(** C3.  [click_element] never raises: whatever the selector, the button
    text and the state of the browser, it returns a boolean.  With a page
    at hand that boolean is the one of the table of the five strategies
    (standard click, text click when a button text is given, force click,
    JavaScript click, frames) tried in this order up to the first that
    succeeds: [true] from the first success, [false] when all five have
    failed.  None of the five raises either. *)
Theorem click_element_returns_bool (selector button_text : value)
  (s : state E) :
  (exists s' clicked,
      click_element selector button_text s = (s', inr clicked))
  /\ click_element selector button_text s
     = (if page s
        then first_success (click_strategies selector button_text) s
        else (s, inr false))
  /\ Forall returns (click_strategies (E:=E) selector button_text).
Proof.
  assert (Eq : click_element selector button_text s
               = (if page s
                  then first_success (click_strategies selector button_text) s
                  else (s, inr false))).
  { unfold click_element, click_strategies, first_success, catch, bind,
      get_store, ret.
    destruct (page s); simpl; [|reflexivity].
    destruct (standard_click_returns selector s) as (s1 & [|] & ->);
      [reflexivity|].
    destruct (text_click_returns button_text s1) as (s2 & [|] & ->);
      [reflexivity|].
    destruct (force_click_returns selector s2) as (s3 & [|] & ->);
      [reflexivity|].
    destruct (js_click_returns selector s3) as (s4 & [|] & ->);
      [reflexivity|].
    destruct (iframe_click_returns selector s4) as (s5 & [|] & ->);
      reflexivity. }
  split; [|split; [exact Eq|apply click_strategies_return]].
  apply click_element_never_raises.
Qed.

End Engine.

End BrowserFacts.

(* ===================================================================== *)
(** * The popup loop *)
(* ===================================================================== *)

Module MainFacts.
Import Py Eff World BrowserService PopupDetector Config Main Stated EffFacts
  BrowserFacts.
Local Open Scope eff_scope.
Local Open Scope list_scope.

Section Loop.
Context {E : Env}.

Lemma click_element_run selector button_text (s : state E) :
  exists s' clicked,
    click_element selector button_text s = (s', inr clicked)
    /\ trace s' = trace s.
Proof.
  destruct (click_element_never_raises selector button_text s)
    as (s' & clicked & H).
  exists s', clicked. split; [exact H|].
  pose proof (click_element_silent selector button_text s) as T.
  now rewrite H in T.
Qed.

Lemma bind_lift_inr {A B} (a : A) (k : A -> M (state E) B) s :
  bind (lift (inr a)) k s = k a s.
Proof. reflexivity. Qed.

» **Work task**
Reproduce verbatim only the segment of the listing bounded by the line containing "get_store, ret." and the line containing "destruct (force_click_returns selector", with both boundary lines included.

» **Solution for this task**
      get_store, ret.
    destruct (page s); simpl; [|reflexivity].
    destruct (standard_click_returns selector s) as (s1 & [|] & ->);
      [reflexivity|].
    destruct (text_click_returns button_text s1) as (s2 & [|] & ->);
      [reflexivity|].
    destruct (force_click_returns selector s2) as (s3 & [|] & ->);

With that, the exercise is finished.